Temporary People is Deepak Unnikrishman’s first book. A native of Kerala State, he has lived and taught in various US cities and in Abu Dhabi. The latter place is the setting for his ambitious and impressive suite of interlocking post-modernist stories that both dissect and document the lives of Asian and South Asian migrants who make up the majority of the tiny Middle Eastern country's population. The writing is painful and (surprisingly) fun.

2018 Shortlist

General Statement by the Members of the Jury:

This year’s finalists for the Moore Prize are a diverse set of books that attest, individually and collectively, to the resilience of the human spirit and value of human dignity when these are most imperiled. Our imaginations are challenged and our capacities for empty and sympathy enlarged in unexpected ways by reading these imaginative and ambitious writers.

Ants Among Elephants by Sujatha Gilda

This memoir, about the situation of Dalits in India, as imagined across the complex terrain of both family life and political strife, is unflinching in its exposures and revelations about what it means to seek a voice and place in a world seemingly long-since-set on denying that to you and yours.

Kingdom Cons by Yuri Herrera

This novel, about the ways in which an ordinary life can be taken up into extraordinary situations, is a provocative, energetic, and even at times entertaining account of the brutalities and injustices of daily life in a Mexico ruled by dictatorial drug lords.

Malacqua by Nicola Pugliese

This novel, about what happens when ecological disaster both forces and invites you to a fresh reckoning with the world around, is set in a Naples that is at once viscerally real and magically other. The novel questions our sense of reality and reveals the stakes of human life in its dependencies on the natural world.

Temporary People by Deepak Unnikrishn

This novel, about the situation of South Asian workers in the contemporary Middle East, is bleak and punishing in what it shows us about these lives, and yet it inspires a strange, unsettling, even funny strength of spirit in us by revealing the very same in them.

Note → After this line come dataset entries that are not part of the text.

(* ===== verification/Mail.v ===== *)
(** * Mail: the outbound mail outbox

    [modules/mail/src].  A durable request becomes a row of [mail.outbox] under its
    idempotency key; the drain of each replica claims due rows one at a time, hands them
    to a relay and writes the outcome back under a compare-and-set; an operator requeues
    parked rows and cancels pending ones; a scheduled prune deletes what is settled.

    Statements run against what is committed ([Txn]).  The relay is a party of its own:
    what it has accepted is [relayed], and a call can be accepted with its answer lost.
    Besides the table the state carries what was asked under each id ever drawn and
    which ids an operator cancelled; no statement reads them.  Instants are microseconds,
    durations nanoseconds. *)

From Stdlib Require Import Ascii.
From stdpp Require Import sorting pretty.
From S2P Require Import Prelude Text OpsApi Pg Prune Directory Txn.
From S2P Require Scheduler.
#[local] Open Scope Z_scope.

Definition MAX_ADDRESS_BYTES : nat := 320.
Definition MAX_SUBJECT_BYTES : nat := 200.
Definition MAX_BODY_BYTES : N := 65536.
Definition MAX_KIND_BYTES : nat := 64.
Definition MAX_IDEMPOTENCY_KEY_BYTES : nat := 128.

Definition STATE_SENT : string := "sent".
Definition STATE_PENDING : string := "pending".
Definition STATE_PARKED : string := "parked".
Definition STATE_CANCELLED : string := "cancelled".
Definition STATES : list string := [STATE_PENDING; STATE_SENT; STATE_PARKED; STATE_CANCELLED].

(** ** The table *)

Record Mail := mkMail {
  idempotency_key : string; recipient : string; subject : string; body : string; kind : string;
  state : string; attempts : Z; generation : Z; next_attempt_at : Z;
  last_error : option string; provider : option string; sent_at : option Z; created_at : Z; updated_at : Z;
}.

Record NewMail := mkNewMail { n_key : string; n_recipient : string; n_subject : string; n_body : string; n_kind : string }.

#[global] Instance NewMail_eq_dec : EqDecision NewMail.
Proof. solve_decision. Defined.
#[global] Instance Mail_eq_dec : EqDecision Mail.
Proof. solve_decision. Defined.

Record Outgoing := mkOutgoing { o_from : string; o_to : string; o_subject : string; o_body : string; o_kind : string }.

(** A message the relay took: for which row and claim, and what it said. *)
Record Relayed := mkRelayed { rl_id : string; rl_generation : Z; rl_message : Outgoing }.

Record MailDb := mkMailDb {
  outbox : gmap string Mail;
  relayed : list Relayed;
  asked : gmap string NewMail;
  withdrawn : gset string;
}.

Definition empty_mail : MailDb := mkMailDb ∅ [] ∅ ∅.
Definition set_outbox (f : gmap string Mail → gmap string Mail) (d : MailDb) : MailDb :=
  mkMailDb (f (outbox d)) (relayed d) (asked d) (withdrawn d).

Abbreviation Sql := (ST MailDb SqlError).

(** ** Column caps ([store.rs]) *)

Record ColumnCap := mkCap { what : string; max_bytes : N; constraint : string }.

Definition byte_len (s : string) : N := N.of_nat (String.length s).

Definition RECIPIENT : ColumnCap := mkCap "recipient" (N.of_nat MAX_ADDRESS_BYTES) "mail_outbox_recipient_len_check".
Definition SUBJECT : ColumnCap := mkCap "subject" (N.of_nat MAX_SUBJECT_BYTES) "mail_outbox_subject_len_check".
Definition BODY : ColumnCap := mkCap "body" MAX_BODY_BYTES "mail_outbox_body_len_check".
Definition KIND : ColumnCap := mkCap "kind" (N.of_nat MAX_KIND_BYTES) "mail_outbox_kind_len_check".
Definition IDEMPOTENCY_KEY : ColumnCap := mkCap "idempotency_key" (N.of_nat MAX_IDEMPOTENCY_KEY_BYTES) "mail_outbox_key_len_check".
Definition COLUMN_CAPS : list ColumnCap := [RECIPIENT; SUBJECT; BODY; KIND; IDEMPOTENCY_KEY].

(** [ColumnCap::check]. *)
Definition cap_check (cap : ColumnCap) (value : string) : result Error unit :=
  if (max_bytes cap <? byte_len value)%N then Err (mkError Invalid ("mail: " +:+ what cap +:+ " exceeds the byte cap")) else Ok ().

Definition cap_from_db_error (e : SqlError) : option ColumnCap :=
  match e with
  | CheckViolation c => List.find (fun cap => bool_decide (constraint cap = c)) COLUMN_CAPS
  | _ => None
  end.

(** The length checks of the table, in the order it declares them. *)
Definition SCHEMA_CHECKS (m : NewMail) : list (string * bool) :=
  [("mail_outbox_recipient_len_check", byte_len (n_recipient m) <=? 320); ("mail_outbox_subject_len_check", byte_len (n_subject m) <=? 200);
   ("mail_outbox_body_len_check", byte_len (n_body m) <=? 65536); ("mail_outbox_kind_len_check", byte_len (n_kind m) <=? 64);
   ("mail_outbox_key_len_check", byte_len (n_key m) <=? 128)]%N.

Definition check_columns (m : NewMail) : Sql unit :=
  match List.find (fun cv => negb (snd cv)) (SCHEMA_CHECKS m) with
  | Some (c, _) => fail (CheckViolation c)
  | None => mret ()
  end.

(** [str::is_char_boundary] inside a text: not at a continuation byte. *)
Definition is_char_boundary (l : bytes) (i : nat) : bool :=
  match l !! i with Some c => negb ((128 <=? code c) && (code c <=? 191))%nat | None => bool_decide (i = length l) end.

Fixpoint boundary_before (l : bytes) (end_ : nat) : nat :=
  if is_char_boundary l end_ then end_ else match end_ with O => O | S e => boundary_before l e end.

Definition LAST_ERROR_MAX_BYTES : nat := 1000.

Definition truncate_error (value : string) : string :=
  if (String.length value <=? LAST_ERROR_MAX_BYTES)%nat then value
  else of_bytes (take (boundary_before (to_bytes value) LAST_ERROR_MAX_BYTES) (to_bytes value)) +:+ "…".

(** ** Addresses and the input policy ([address.rs], [service.rs]) *)

(** [char::is_control] of some character of the text. *)
Fixpoint has_control (l : bytes) : bool :=
  match l with
  | [] => false
  | a :: l' =>
      (code a <? 32)%nat || (code a =? 127)%nat
      || (code a =? 194)%nat && (match l' with b :: _ => (128 <=? code b)%nat && (code b <=? 159)%nat | [] => false end)
      || has_control l'
  end.
(* ===== verification/MailContract.v ===== *)
(** * MailContract: the mail operations refine the causes

    Whatever other transactions commit between its statements and however the relay
    answers, the drain changes the outbox only by claiming due rows, by handing to the
    relay what was asked, and by writing down a delivery the relay took; the ingress and
    the operator's page by enqueueing, requeueing and cancelling. *)

From stdpp Require Import sorting.
From S2P Require Import Prelude Text OpsApi Pg Prune Directory Txn Mail MailSafety.
#[local] Open Scope Z_scope.

(** ** What a statement that succeeds has done *)

Lemma due_rows_elem now held o id r :
  (id, r) ∈ due_rows now held o ↔ o !! id = Some r ∧ state r = STATE_PENDING ∧ next_attempt_at r ≤ now ∧ held id = false.
Proof.
  unfold due_rows. rewrite list_elem_of_In, filter_In, <- list_elem_of_In, elem_of_map_to_list. simpl.
  rewrite !andb_true_iff, bool_decide_eq_true, Z.leb_le, negb_true_iff. naive_solver.
Qed.

Lemma head_due now held o id r :
  head (merge_sort due_before (due_rows now held o)) = Some (id, r) → (id, r) ∈ due_rows now held o.
Proof.
  intros Hh. rewrite <- (merge_sort_Permutation due_before). destruct (merge_sort _ _) as [|x l]; [done|]. simpl in Hh. injection Hh as ->. by left.
Qed.

Lemma claim_due_does now lease held d d' x :
  mail_inv d → claim_due_tx now lease held d = (d', Ok x) →
  match x with
  | None => d' = d
  | Some row => does (CClaim (c_id row) now lease) d = Some d' ∧ asked_of row d'
  end.
Proof.
  intros Hd E. unfold claim_due_tx in E. rewrite (st_bind_run _ _ d d (outbox d)) in E by done.
  destruct (head _) as [[id r]|] eqn:Eh; [|by injection E as <- <-]. apply head_due, due_rows_elem in Eh as (Hr & Hp & Hn & _).
  destruct ((i32_max <=? attempts r) || (i32_max <=? generation r)) eqn:Eb; [done|]. apply orb_false_iff in Eb as [Ha%Z.leb_gt Hg%Z.leb_gt].
  rewrite (st_bind_run _ _ d (set_outbox (insert id (claimed_row now lease r)) d) ()) in E by done. injection E as <- <-. split.
  - simpl. rewrite Hr. simpl. by rewrite check_run.
  - unfold asked_of, carries. simpl. destruct (mi_rows d Hd id r Hr) as ((m & -> & Hf & _) & _). unfold faithful in Hf. rewrite Hp in Hf. naive_solver.
Qed.

Lemma finish_does now row disp prov d d' n :
  may_settle row disp d → finish_tx now row disp prov d = (d', Ok n) →
  (n = 0 ∧ d' = d) ∨ (n = 1 ∧ does (CFinish row disp prov now) d = Some d').
Proof.
  intros Hm E. unfold finish_tx in E. rewrite (st_bind_run _ _ d d (outbox d)) in E by done.
  destruct (still_claimed row (outbox d)) as [r|] eqn:Er; [|injection E as <- <-; by left]. right.
  rewrite (st_bind_run _ _ d (set_outbox (insert (c_id row) (settled_row now disp prov r)) d) ()) in E by done. injection E as <- <-.
  split; [done|]. simpl. rewrite Er. simpl. by rewrite check_run.
Qed.

Lemma check_columns_ok m d d' x : check_columns m d = (d', Ok x) → d' = d ∧ fits m.
Proof.
  unfold check_columns, fits. generalize (SCHEMA_CHECKS m). intros l. destruct (List.find _ l) as [[c b]|] eqn:E; intros [= <-]; split; [done|].
  apply Forall_forall. intros [c b] Hin%list_elem_of_In. apply (List.find_none _ _ E) in Hin. simpl in *. by destruct b.
Qed.

Lemma insert_outbox_does now fresh m d d' x :
  insert_outbox_tx now fresh m d = (d', Ok x) →
  match x with
  | None => d' = d ∧ is_Some (key_row (n_key m) (outbox d))
  | Some id => id = fresh ∧ does (CEnqueue id m now) d = Some d'
  end.
Proof.
  intros E. unfold insert_outbox_tx in E. apply st_bind_ok in E as (d1 & [] & [-> _]%pg_bind_ok & E).
  apply st_bind_ok in E as (d2 & [] & [-> Hfit]%check_columns_ok & E). rewrite (st_bind_run _ _ d d (outbox d)) in E by done.
  destruct (key_row (n_key m) (outbox d)) eqn:Ek; [by injection E as <- <-|].
  rewrite (st_bind_run _ _ d d (asked d)) in E by done. case_bool_decide as Ha; [done|].
  apply st_bind_ok in E as (d3 & [] & [= <-] & E). injection E as <- <-. split; [done|]. simpl. rewrite check_run; [done|].
  split_and!; [by apply eq_None_not_Some|done|done].
Qed.

Section Statements.
Context `{PgUuid}.

Lemma requeue_parked_does now id d d' n :
  requeue_parked_tx now id d = (d', Ok n) → d' = d ∨ ∃ u, uuid_in id = Some u ∧ does (CRequeue [u] now) d = Some d'.
Proof.
  intros E. unfold requeue_parked_tx in E. pg_inv E. rename x1 into u. destruct (outbox d !! u) as [r|] eqn:Er; [|injection E as <- <-; by left].
  unfold in_state in E. case_bool_decide as Hp; simpl in E; [|injection E as <- <-; by left].
  destruct (Z.leb_spec i32_max (generation r)); [done|]. apply st_bind_ok in E as (d3 & [] & [= <-] & E). injection E as <- <-.
  right. exists u. split; [done|]. simpl. rewrite check_run.
  - f_equal. unfold set_outbox. f_equal. simpl. apply map_eq. intros k. destruct (decide (u = k)) as [<-|Hne].
    + by rewrite lookup_alter_eq, lookup_insert_eq, Er.
    + by rewrite lookup_alter_ne, lookup_insert_ne.
  - split; [apply NoDup_singleton|]. constructor; [|constructor]. unfold row_is. by rewrite Er.
Qed.

Lemma cancel_pending_does now id d d' n :
  cancel_pending_tx now id d = (d', Ok n) → d' = d ∨ ∃ u, uuid_in id = Some u ∧ does (CCancel u now) d = Some d'.
Proof.
  intros E. unfold cancel_pending_tx in E. pg_inv E. rename x1 into u. destruct (outbox d !! u) as [r|] eqn:Er; [|injection E as <- <-; by left].
  unfold in_state in E. case_bool_decide as Hp; simpl in E; [|injection E as <- <-; by left].
  apply st_bind_ok in E as (d3 & [] & [= <-] & E). injection E as <- <-.
  right. exists u. split; [done|]. simpl. rewrite Er. simpl. by rewrite check_run.
Qed.
End Statements.

Lemma parked_batch_elem limit held o id r : (id, r) ∈ parked_batch limit held o → o !! id = Some r ∧ state r = STATE_PARKED.
Proof.
  unfold parked_batch. intros Hin%subseteq_take. rewrite merge_sort_Permutation in Hin.
  rewrite list_elem_of_In, filter_In, <- list_elem_of_In, elem_of_map_to_list in Hin. destruct Hin as [? [Hb _]%andb_prop].
  by apply bool_decide_eq_true in Hb.
Qed.

Lemma parked_batch_nodup limit held o : NoDup (parked_batch limit held o).*1.
Proof.
  unfold parked_batch. eapply sublist_NoDup; [|apply fmap_sublist, sublist_take]. rewrite merge_sort_Permutation.
  apply NoDup_keys_filter, NoDup_fst_map_to_list.
Qed.

Lemma requeue_all_alter now l (o : gmap string Mail) :
  NoDup l.*1 → (∀ id r, (id, r) ∈ l → o !! id = Some r) → requeue_all now l o = foldr (alter (requeued_row now)) o l.*1.
Proof.
  unfold requeue_all. induction l as [|[id r] l IH]; [done|]. intros [Hid Hnd]%NoDup_cons Hl. cbn [foldr fmap list_fmap fst snd].
  rewrite IH by (done || intros; apply Hl; by right). apply map_eq. intros k. destruct (decide (id = k)) as [<-|Hne].
  - rewrite lookup_insert_eq, lookup_alter_eq, requeue_lookup, decide_False by done. rewrite (Hl id r) by by left. done.
  - by rewrite lookup_insert_ne, lookup_alter_ne.
Qed.

Lemma requeue_all_does now limit held d d' x :
  requeue_all_parked_tx now limit held d = (d', Ok x) → ∃ l, does (CRequeue l now) d = Some d' ∧ fst x = Z.of_nat (length l).
Proof.
  intros E. unfold requeue_all_parked_tx in E. rewrite (st_bind_run _ _ d d (outbox d)) in E by done.
  destruct (existsb _ _) eqn:Eb; [done|]. apply st_bind_ok in E as (d1 & [] & [= <-] & E). apply st_bind_ok in E as (d2 & y & [= <- <-] & E).
  injection E as <- <-. exists (parked_batch limit held (outbox d)).*1. split; [|by rewrite length_fmap].
  simpl. rewrite check_run.
  - unfold set_outbox. f_equal. f_equal. symmetry. apply requeue_all_alter; [apply parked_batch_nodup|].
    by intros id r [? _]%parked_batch_elem.
  - split; [apply parked_batch_nodup|]. apply Forall_forall. intros id ([i r] & -> & Hin)%list_elem_of_fmap. unfold row_is. simpl.
    destruct (parked_batch_elem _ _ _ _ _ Hin) as [-> Hp]. split; [done|]. apply Z.lt_nge. intros Hge. rewrite <- Bool.not_true_iff_false in Eb.
    apply Eb, existsb_exists. exists (i, r). split; [by apply list_elem_of_In|]. by apply Z.leb_le.
Qed.

(** ** Refinement *)

Section Refine.
Context `{Lettre} `{PgUuid}.
Variable env : MEnv.
Variable drain : Drain.
Variable Q : Cause → Prop.
Hypothesis meanwhile_others : ∀ t L d, rtc (others Q L) d (meanwhile (world env) t L d).

Lemma does_relayed c d d' x : does c d = Some d' → x ∈ relayed d → x ∈ relayed d'.
Proof.
  intros E Hx. destruct c; simpl in E; repeat (apply bind_Some in E as (? & _ & E)); injection E as <-; simpl; set_solver.
Qed.

Lemma stable_asked row L : stable Q L (asked_of row).
Proof.
  intros d d' _ Ha (c & _ & E & _). unfold asked_of in *. destruct (asked d !! c_id row) as [m|] eqn:Em; [|done].
  by rewrite (does_asked _ _ _ _ _ E Em).
Qed.

Lemma stable_took row L : stable Q L (took row).
Proof.
  intros d d' _ (x & Hx & Hr)%Exists_exists (c & _ & E & _). apply Exists_exists. exists x. split; [by eapply does_relayed|done].
Qed.

(** The drain claims, relays and settles, under its own name. *)
Definition drain_causes (c : Cause) : Prop :=
  match c with
  | CClaim _ _ lease => lease = lease_us drain
  | CRelay _ from => from = d_from drain
  | CFinish _ _ prov _ => prov = sender_name (relay env)
  | _ => False
  end.

(** What is known once the relay has answered. *)
Definition answered (row : Claimed) (r : result SendError unit) (d : MailDb) : Prop :=
  match r with Ok _ => took row d | Err _ => True end.

Lemma stable_answered row r L : stable Q L (answered row r).
Proof. destruct r; [apply stable_took|done]. Qed.

Lemma tri_attempt row :
  tri Q drain_causes (holding [] (asked_of row)) (attempt env drain row) (fun r => holding [] (answered row r)).
Proof.
  intros s s' x Hd Hs. unfold attempt.
  pose proof (tri_commit_post (world env) Q meanwhile_others drain_causes [] (asked_of row) (fun _ => took row)
    (Infra "send exceeded the timeout") (dialogue env drain row) (stable_asked row [])) as Ht.
  destruct (committing _ _ _ s) as [s1 r] eqn:E. intros [= <- <-].
  destruct (Ht) with (s := s) (s' := s1) (r := r) as [Hr Hp]; [|done|done|done|].
  - clear. intros t d d' a Hd Ha E. unfold dialogue in E. destruct (send _ t _); [|done]. injection E as <- _. split.
    + right. exists (CRelay row (d_from drain)). split; [done|]. simpl. by rewrite check_run.
    + unfold took. simpl. apply Exists_app. right. constructor. done.
  - split; [done|]. intros a [= <-]. destruct r as [[]|e]; simpl; [by apply (Hp ())|]. split; [set_solver|done].
Qed.

Lemma settles row r tries max d : answered row r d → may_settle row (disposition r tries max) d.
Proof. destruct r as [[]|[x|x]]; simpl; [done|done|]. intros _. by destruct (max <=? tries). Qed.

Lemma tri_drain_rows n deadline :
  tri Q drain_causes (holding [] (fun _ => True)) (drain_rows env drain n deadline) (fun _ _ => True).
Proof.
  induction n as [|n IH]; cbn [drain_rows]; [by apply tri_ret|].
  assert (Hat : ∀ {A B} (f : nat → A) (k : A → ST (Task MailDb) string B) Ψ, (∀ a, tri Q drain_causes (holding [] (fun _ => True)) (k a) Ψ) →
    tri Q drain_causes (holding [] (fun _ => True)) (at_tick f ≫= k) Ψ).
  { intros A B f k Ψ Hk s s' r Hd Hs E. apply (Hk (f (tick s)) s s' r Hd Hs). exact E. }
  apply Hat. intros []; [by apply tri_ret|]. apply Hat. intros now. destruct (_ <? _); [by apply tri_ret|].
  unfold commit. apply tri_commit_bind; [done|apply stable_true|].
  intros t d d' x Hd _ E%st_map_err_ok. apply claim_due_does in E; [|done]. destruct x as [row|].
  - destruct E as [E Ha]. split; [right; by eexists (CClaim _ _ _)|]. exists (asked_of row). split; [done|].
    eapply tri_bind; [apply tri_attempt|]. intros r. apply tri_commit_bind; [done|apply stable_answered|].
    intros t2 d2 d3 k Hd2 Hr E2%st_map_err_ok. apply finish_does in E2; [|by apply settles]. split.
    + destruct E2 as [[_ ->]|[_ E2]]; [by left|right]. by eexists (CFinish _ _ _ _).
    + exists (fun _ => True). split; [done|]. apply IH.
  - split; [by left|]. exists (fun _ => True). split; [done|]. by apply tri_ret.
Qed.

Lemma tri_drain_pass deadline :
  tri Q drain_causes (holding [] (fun _ => True)) (drain_pass env drain deadline) (fun _ _ => True).
Proof.
  unfold drain_pass. eapply tri_bind; [apply tri_drain_rows|]. intros _ s s' r Hd _ E.
  exact (tri_reading_free (world env) Q meanwhile_others drain_causes _ _ _ s s' r Hd I E).
Qed.

(** The ingress enqueues what the policy admits. *)
Definition enqueues (m : NewMail) (c : Cause) : Prop := validate_new m = Ok () ∧ ∃ id now, c = CEnqueue id m now.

Welcome to Lagos by Chibundu Onuzo

This novel, about a group of young people in contemporary Lagos, reveals how hard it is to do the good in a setting that encourages the opposite. Friendship, loyalty, and sacrifice prove more powerful than temptations to power and greed.

2018 Judges

Randy Boyagoda

Randy Boyagoda is a Canadian writer, intellectual and critic best known for his novels Governor of the Northern Province (2006) and Beggar's Feast (2011) and his biography of Richard John Neuhaus (2015). He is a member of the University of Toronto's English Department served as the President of PEN Canada from 2015-2017. He has recently published his latest novel, Original Prin.

Carmen Boullosa

Carmen Boullosa has had established a reputation as one of Mexico’s most admired writers. Her work examines issues of feminism and gender roles within a Latin American context. She has won a number of awards for her works and has taught at universities such as Georgetown University, Columbia University and New York University (NYU), the City College of New York and Blaise Pascal University in Clermont Ferrand, France. She is now a professor at Macaulay Honors College.

George Fetherling

George Fetherling is one of Canada’s most prolific person of letters, who has written or edited more than fifty books, including a dozen volumes of poetry, four book-length fictions, and a two-volume memoir.